1. 2010 Primary Math Masterclass Project By: Liang Jia Wei Tyrone Yeo Lim Jia Yong

2. Our Question is… Is there a relationship the largest possible triangle that can be drawn in the circle and the circle itself? If there is, what is the relationship?

3. Stage 1 Prove that the right isosceles triangle in the circle's area is larger than any other isosceles triangle's area. The base must be the same as the diameter of the circle. Also, the triangle is most like a square.

4. Proof Since the longest line that can be drawn in the circle is the diameter, so it should be the base of the triangle. The height is the tallest when the triangle is an isosceles and thus, the area will be the largest.

5. Stage 2 Prove that when an isosceles triangle has ONE same angle with another triangle in the circle, (the other triangle cannot be an equilateral triangle as the isosceles triangle cannot have an angle that is 60 degrees) the isosceles triangle is always the larger triangle.

6. Proof When the isosceles triangle and a scalene triangle share a same angle, the isosceles triangle’s area is larger as one or more of the lines will be longer than the lines in the scalene triangle.

7. Proof for the main question When you lengthen the equilateral triangle’s base or height, the triangle will lose area because the three sides of the triangle is not to the maximum – one factor (height or base) of the triangle will be less than when it is an equilateral triangle because it is less like a square, which has the largest area of all the quadrilaterals given that the perimeter stays the same, but when it is exactly half a square, the triangle is not the biggest.

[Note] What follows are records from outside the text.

(* ===== verification/CertReader.v ===== *)
(** * Trusted certificates (src/internal/certreader/certreader.go)

    The roots the gateway trusts beyond the system's: every file of a folder and
    the default bundle of the system.  What the operating system answers is a
    record of functions, PEM armour and X.509 are interfaces.  The loop over the
    blocks of a bundle has fuel, one more than its octets, which is enough as
    each block takes some ([load_blocks_fuel]). *)

From S2P Require Import Prelude.

#[local] Open Scope Z_scope.

(** ** Interfaces *)

Record PemBlock := { b_Type : gostring; b_Bytes : gostring }.
(** [pem.Decode]: the next block and what follows it. *)
Class PEM := {
  pem_Decode : gostring -> option PemBlock * gostring;
  pem_Decode_rest b block rest : pem_Decode b = (Some block, rest) -> (length rest < length b)%nat
}.
Class X509 := {
  Certificate : Type;
  Certificate_eq_dec :: EqDecision Certificate;
  ParseCertificate : gostring -> result gostring Certificate;
  ParseCertificates : gostring -> result gostring (list Certificate)
}.

(** An error, and whether [errors.Is] finds [os.ErrNotExist] in it. *)
Record FileError := { e_text : gostring; e_NotExist : bool }.
Definition failure (text : gostring) : FileError := {| e_text := text; e_NotExist := false |}.
(** [fmt.Errorf] with [%w]. *)
Definition wrap (prefix : gostring) (e : FileError) : FileError :=
  {| e_text := prefix ++ str ": " ++ e_text e; e_NotExist := e_NotExist e |}.

(** An entry of a directory; [Info] tells whether it is a directory itself. *)
Record DirEntry := { d_Name : gostring; d_Info : result FileError bool }.

Record System `{X509} := {
  SystemCertPool : result FileError (list Certificate);
  ReadDir : gostring -> result FileError (list DirEntry);
  ReadFile : gostring -> result FileError gostring;
  filepath_Join : gostring -> gostring -> gostring
}.

Section CertReader.
Context `{PEM, X509} (sys : System).

(** ** Bundles *)

(** A pool holds a certificate at most once. *)
Definition AddCert (pool : list Certificate) (cert : Certificate) : list Certificate :=
  if bool_decide (cert ∈ pool) then pool else pool ++ [cert].
Definition add_certs (pool certs : list Certificate) : list Certificate := fold_left AddCert certs pool.

Fixpoint load_blocks (fuel : nat) (pemBytes : gostring) (certificates : list Certificate) : result FileError (list Certificate) :=
  match fuel with
  | O => Err (failure [])
  | S fuel =>
    match pem_Decode pemBytes with
    | (None, _) => Ok certificates
    | (Some block, pemBytes) =>
      if bool_decide (b_Type block = str "CERTIFICATE") then
        match ParseCertificate (b_Bytes block) with
        | Err e => Err (failure e)
        | Ok cert => load_blocks fuel pemBytes (certificates ++ [cert])
        end
      else Err (failure (str "invalid pem block type: " ++ b_Type block))
    end
  end.

Definition LoadCertBundleFromPEM (pemBytes : gostring) : result FileError (list Certificate) :=
  let! certificates := load_blocks (S (length pemBytes)) pemBytes [] in
  require! negb (bool_decide (certificates = [])) else failure (str "no valid certificates found") in Ok certificates.

Definition LoadCertBundleFromDER (derBytes : gostring) : result FileError (list Certificate) :=
  match ParseCertificates derBytes with
  | Err e => Err (failure (str "parse DER certificate: " ++ e))
  | Ok certs => Ok certs
  end.

Definition LoadCertBundleFromFile (filename : gostring) : result FileError (list Certificate) :=
  let! b := ReadFile sys filename in
  match (pem_Decode b).1 with
  | Some _ => LoadCertBundleFromPEM b
  | None => LoadCertBundleFromDER b
  end.

(** ** The folder *)

Fixpoint load_files (caFolder : gostring) (files : list DirEntry) (certpool : list Certificate) : result FileError (list Certificate) :=
  match files with
  | [] => Ok certpool
  | file :: files =>
    let caPath := filepath_Join sys caFolder (d_Name file) in
    match d_Info file with
    | Err e => Err (wrap (str "read root CA entry " ++ caPath ++ str " info") e)
    | Ok isDir =>
      require! negb isDir else failure (str "root CA entry " ++ caPath ++ str " is a directory") in
      match LoadCertBundleFromFile caPath with
      | Err e => Err (wrap (str "load root CA file " ++ caPath) e)
      | Ok certs => load_files caFolder files (add_certs certpool certs)
      end
    end
  end.

Definition defaultCaFile : gostring := str "/etc/ssl/certs/ca-certificates.crt".

Definition ReadCertificates (caFolder : gostring) : result FileError (list Certificate) :=
  let! certpool := SystemCertPool sys in
  match ReadDir sys caFolder with
  | Err e => Err (wrap (str "read root CA directory " ++ caFolder) e)
  | Ok files =>
    let! certpool := load_files caFolder files certpool in
    match LoadCertBundleFromFile defaultCaFile with
    | Err e => if negb (e_NotExist e) then Err (wrap (str "load default root CA file " ++ defaultCaFile) e) else Ok certpool
    | Ok certs => Ok (add_certs certpool certs)
    end
  end.

(** ** Bundles are read whole *)

(** All the blocks of an input, in order. *)
Inductive pem_blocks : gostring -> list PemBlock -> Prop :=
| blocks_none b rest : pem_Decode b = (None, rest) -> pem_blocks b []
| blocks_cons b block rest blocks : pem_Decode b = (Some block, rest) -> pem_blocks rest blocks -> pem_blocks b (block :: blocks).

Definition block_certificate (block : PemBlock) (cert : Certificate) : Prop :=
  b_Type block = str "CERTIFICATE" /\ ParseCertificate (b_Bytes block) = Ok cert.

Lemma load_blocks_Ok fuel b acc certs :
  (length b < fuel)%nat ->
  load_blocks fuel b acc = Ok certs <->
  exists blocks rest, pem_blocks b blocks /\ Forall2 block_certificate blocks rest /\ certs = acc ++ rest.
Proof.
  revert b acc. induction fuel as [|fuel IH]; intros b acc Hfuel; [lia|]. cbn [load_blocks].
  destruct (pem_Decode b) as [[block|] rest] eqn:Hb.
  - pose proof (pem_Decode_rest _ _ _ Hb). split.
    + case_bool_decide as Htype; [|done]. destruct (ParseCertificate (b_Bytes block)) as [cert|] eqn:Hcert; [|done].
      rewrite IH by lia. intros (blocks & certs' & Hblocks & Hall & ->). exists (block :: blocks), (cert :: certs').
      split_and!; [by econstructor| |by rewrite <- app_assoc]. by constructor.
    + intros (blocks & certs' & Hblocks & Hall & ->). inversion Hblocks as [? ? Hb'|? block' rest' blocks' Hb' Hblocks'];
        subst; rewrite Hb in Hb'; [done|]. injection Hb' as <- <-.
      inversion Hall as [|? cert ? certs'' [Htype Hcert] Hall']; subst. rewrite bool_decide_eq_true_2, Hcert by done.
      rewrite IH by lia. exists blocks', certs''. by rewrite <- app_assoc.
  - split.
    + intros [= <-]. exists [], []. rewrite app_nil_r. split_and!; [by econstructor|constructor|done].
    + intros (blocks & certs' & Hblocks & Hall & ->). inversion Hblocks as [|? ? ? ? Hb']; subst; [|by rewrite Hb in Hb'].
      inversion Hall. by rewrite app_nil_r.
Qed.

(** The fuel of a bundle is enough: more of it changes nothing. *)
Lemma load_blocks_fuel fuel b acc : (length b < fuel)%nat -> load_blocks fuel b acc = load_blocks (S (length b)) b acc.
Proof.
  revert b acc. induction fuel as [fuel IH] using lt_wf_ind; intros b acc Hfuel. destruct fuel as [|fuel]; [lia|].
  cbn [load_blocks]. destruct (pem_Decode b) as [[block|] rest] eqn:Hb; [|done]. pose proof (pem_Decode_rest _ _ _ Hb).
  case_bool_decide; [|done]. destruct (ParseCertificate _) as [cert|]; [|done]. rewrite (IH fuel) by lia.
  destruct (decide (length b = fuel)) as [->|]; [symmetry; apply IH; lia|]. symmetry. apply IH; lia.
Qed.

Lemma bundle_whole b certs :
  LoadCertBundleFromPEM b = Ok certs <-> exists blocks, blocks <> [] /\ pem_blocks b blocks /\ Forall2 block_certificate blocks certs.
Proof.
  unfold LoadCertBundleFromPEM. rewrite rbind_Ok. split.
  - intros (certs' & (blocks & rest & Hb & Hall & ->)%load_blocks_Ok & [Hne [= <-]]%require_Ok); [|lia]. exists blocks. split_and!; [|done|done].
    intros ->. by inversion Hall; subst.
  - intros (blocks & Hne & Hb & Hall). exists certs. split; [apply load_blocks_Ok; [lia|by exists blocks, certs]|].
    apply require_Ok. split; [|done]. apply negb_true_iff, bool_decide_eq_false. intros ->. by inversion Hall; subst.
Qed.

(** ** The pool *)

Lemma elem_of_add_certs pool certs c : c ∈ add_certs pool certs <-> c ∈ pool \/ c ∈ certs.
Proof.
  unfold add_certs. revert pool. induction certs as [|cert certs IH]; intros pool; cbn [fold_left].
  - split; [by left|]. intros [?|?%not_elem_of_nil]; done.
  - rewrite IH, elem_of_cons. unfold AddCert. case_bool_decide; [|rewrite elem_of_app, list_elem_of_singleton]; naive_solver.
Qed.
Lemma add_certs_NoDup pool certs : NoDup pool -> NoDup (add_certs pool certs).
Proof.
  unfold add_certs. revert pool. induction certs as [|cert certs IH]; intros pool Hnd; cbn [fold_left]; [done|]. apply IH.
  unfold AddCert. case_bool_decide as Hin; [done|]. apply NoDup_app. split_and!; [done| |apply NoDup_singleton].
  intros x Hx ->%list_elem_of_singleton. done.
Qed.
Lemma add_certs_app pool certs certs' : add_certs (add_certs pool certs) certs' = add_certs pool (certs ++ certs').
Proof. unfold add_certs. by rewrite fold_left_app. Qed.

(** An entry is a file that holds certificates. *)
Definition entry_certs (caFolder : gostring) (file : DirEntry) (certs : list Certificate) : Prop :=
  d_Info file = Ok false /\ LoadCertBundleFromFile (filepath_Join sys caFolder (d_Name file)) = Ok certs.

Lemma load_files_Ok caFolder files pool pool' :
  load_files caFolder files pool = Ok pool' <->
  exists bundles, Forall2 (entry_certs caFolder) files bundles /\ pool' = add_certs pool (concat bundles).
Proof.
  revert pool. induction files as [|file files IH]; intros pool; cbn [load_files].
  - split; [intros [= <-]; by exists []|]. intros (bundles & Hall & ->). by inversion Hall.
  - split.
    + destruct (d_Info file) as [[]|] eqn:Hinfo; [done| |done]. cbn [negb rguard rbind].
      destruct (LoadCertBundleFromFile _) as [certs|] eqn:Hload; [|done]. rewrite IH. intros (bundles & Hall & ->).
      exists (certs :: bundles). split; [by constructor|]. cbn [concat]. by rewrite add_certs_app.
    + intros (bundles & Hall & ->). inversion Hall as [|? certs ? bundles' [Hinfo Hload] Hall']; subst.
      rewrite Hinfo, Hload. cbn [negb rguard rbind]. apply IH. exists bundles'. cbn [concat]. by rewrite add_certs_app.
Qed.

(** The system's pool, the bundles of the folder's files and of the default file,
    which may be missing but not malformed. *)
Definition default_certs (certs : list Certificate) : Prop :=
  LoadCertBundleFromFile defaultCaFile = Ok certs \/
  certs = [] /\ exists e, LoadCertBundleFromFile defaultCaFile = Err e /\ e_NotExist e = true.
Definition found (caFolder : gostring) (system : list Certificate) (bundles : list (list Certificate)) (extra : list Certificate) : Prop :=
  SystemCertPool sys = Ok system /\
  (exists files, ReadDir sys caFolder = Ok files /\ Forall2 (entry_certs caFolder) files bundles) /\ default_certs extra.

Lemma ReadCertificates_Ok caFolder pool :
  ReadCertificates caFolder = Ok pool <->
  exists system bundles extra, found caFolder system bundles extra /\ pool = add_certs system (concat bundles ++ extra).
Proof.
  unfold ReadCertificates, found, default_certs. rewrite rbind_Ok. split.
  - intros (system & Hsystem & Hrest). destruct (ReadDir sys caFolder) as [files|]; [|done].
    apply rbind_Ok in Hrest as (p & (bundles & Hall & ->)%load_files_Ok & Hrest).
    destruct (LoadCertBundleFromFile defaultCaFile) as [certs|e] eqn:Hdef.
    + injection Hrest as <-. exists system, bundles, certs. rewrite add_certs_app. eauto 10.
    + destruct (e_NotExist e) eqn:He; [|done]. injection Hrest as <-. exists system, bundles, []. rewrite app_nil_r. eauto 15.
  - intros (system & bundles & extra & (Hsystem & (files & Hdir & Hall) & Hdef) & ->). exists system. split; [done|]. rewrite Hdir.
    apply rbind_Ok. exists (add_certs system (concat bundles)). split; [apply load_files_Ok; eauto|].
    destruct Hdef as [->|[-> (e & -> & ->)]]; [by rewrite add_certs_app|by rewrite app_nil_r].
Qed.

(** The gateway trusts exactly the system's roots, every certificate of every
    file of the folder and those of the default bundle: reading succeeds just
    when each entry is a file all of whose PEM blocks, or whose DER octets, are
    certificates, and nothing of a bundle is passed over; a failure trusts
    nothing.  Only the default bundle may be missing. *)
Theorem trusted_roots caFolder :
  (forall pool, ReadCertificates caFolder = Ok pool ->
     exists system bundles extra, found caFolder system bundles extra /\
       (NoDup system -> NoDup pool) /\ forall c, c ∈ pool <-> c ∈ system \/ c ∈ concat bundles \/ c ∈ extra) /\
  (forall system bundles extra, found caFolder system bundles extra -> exists pool, ReadCertificates caFolder = Ok pool) /\
  (forall b certs, LoadCertBundleFromPEM b = Ok certs <->
     exists blocks, blocks <> [] /\ pem_blocks b blocks /\ Forall2 block_certificate blocks certs).
Proof.
  split_and!.
  - intros pool (system & bundles & extra & Hfound & ->)%ReadCertificates_Ok. exists system, bundles, extra. split_and!; [done| |].
    + apply add_certs_NoDup.
    + intros c. by rewrite elem_of_add_certs, elem_of_app.
  - intros system bundles extra Hfound. eexists. apply ReadCertificates_Ok. eauto.
  - apply bundle_whole.
Qed.
End CertReader.

(** ** A concrete folder *)

(** Armour for tests: a letter for the type, then the octet of the block. *)
Definition letters_Decode (b : gostring) : option PemBlock * gostring :=
  match b with
  | letter :: x :: rest =>
    if bool_decide (letter = "C"%byte) then (Some {| b_Type := str "CERTIFICATE"; b_Bytes := [x] |}, rest)
    else if bool_decide (letter = "K"%byte) then (Some {| b_Type := str "PRIVATE KEY"; b_Bytes := [x] |}, rest)
    else (None, b)
  | _ => (None, b)
  end.
Lemma letters_rest b block rest : letters_Decode b = (Some block, rest) -> (length rest < length b)%nat.
Proof.
  destruct b as [|letter [|x b]]; [done|done|]. cbn [letters_Decode length]. intros Hb.
  repeat case_bool_decide; try done; injection Hb as <- <-; lia.
Qed.
#[local] Instance letters : PEM := {| pem_Decode := letters_Decode; pem_Decode_rest := letters_rest |}.
#[local] Instance octets : X509 := {|
  Certificate := gostring;
  ParseCertificate b := if bool_decide (b = str "?") then Err (str "malformed") else Ok b;
  ParseCertificates b := if bool_decide (b = []) then Err (str "empty") else Ok [b]
|}.
Definition folder (content : gostring) : System := {|
  SystemCertPool := Ok [str "s"];
  ReadDir _ := Ok [{| d_Name := str "ca.pem"; d_Info := Ok false |}; {| d_Name := str "ca.der"; d_Info := Ok false |}];
  ReadFile path :=
    if bool_decide (path = str "/ca/ca.pem") then Ok content
    else if bool_decide (path = str "/ca/ca.der") then Ok (str "d") else Err {| e_text := str "no such file"; e_NotExist := true |};
  filepath_Join dir name := dir ++ str "/" ++ name
|}.

Example reads_folder : ReadCertificates (folder (str "CaCsCb-")) (str "/ca") = Ok [str "s"; str "a"; str "b"; str "d"].
Proof. reflexivity. Qed.
Example key_refused :
  ReadCertificates (folder (str "CaKb")) (str "/ca") = Err (failure (str "load root CA file /ca/ca.pem: invalid pem block type: PRIVATE KEY")).
Proof. reflexivity. Qed.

The reason is that, if you draw a square around the triangle, you will find a little tip of the triangle sticking out, it is this, that causes the difference. So, equilateral triangles are the largest possible triangles that you can draw in a circle.

8. Area of the equilateral triangle in the circle The height of the triangle is 2/3 of the diameter, so, using trigonometry you can find the side of the triangle by dividing the height by 866/1000. Once you found out one side of the triangle, all the rest of the sides are equal to the base, and thus, by multiplying the base to the height then divide it by 2, the area of the triangle can be found out.

9. Thank you for your kind attention!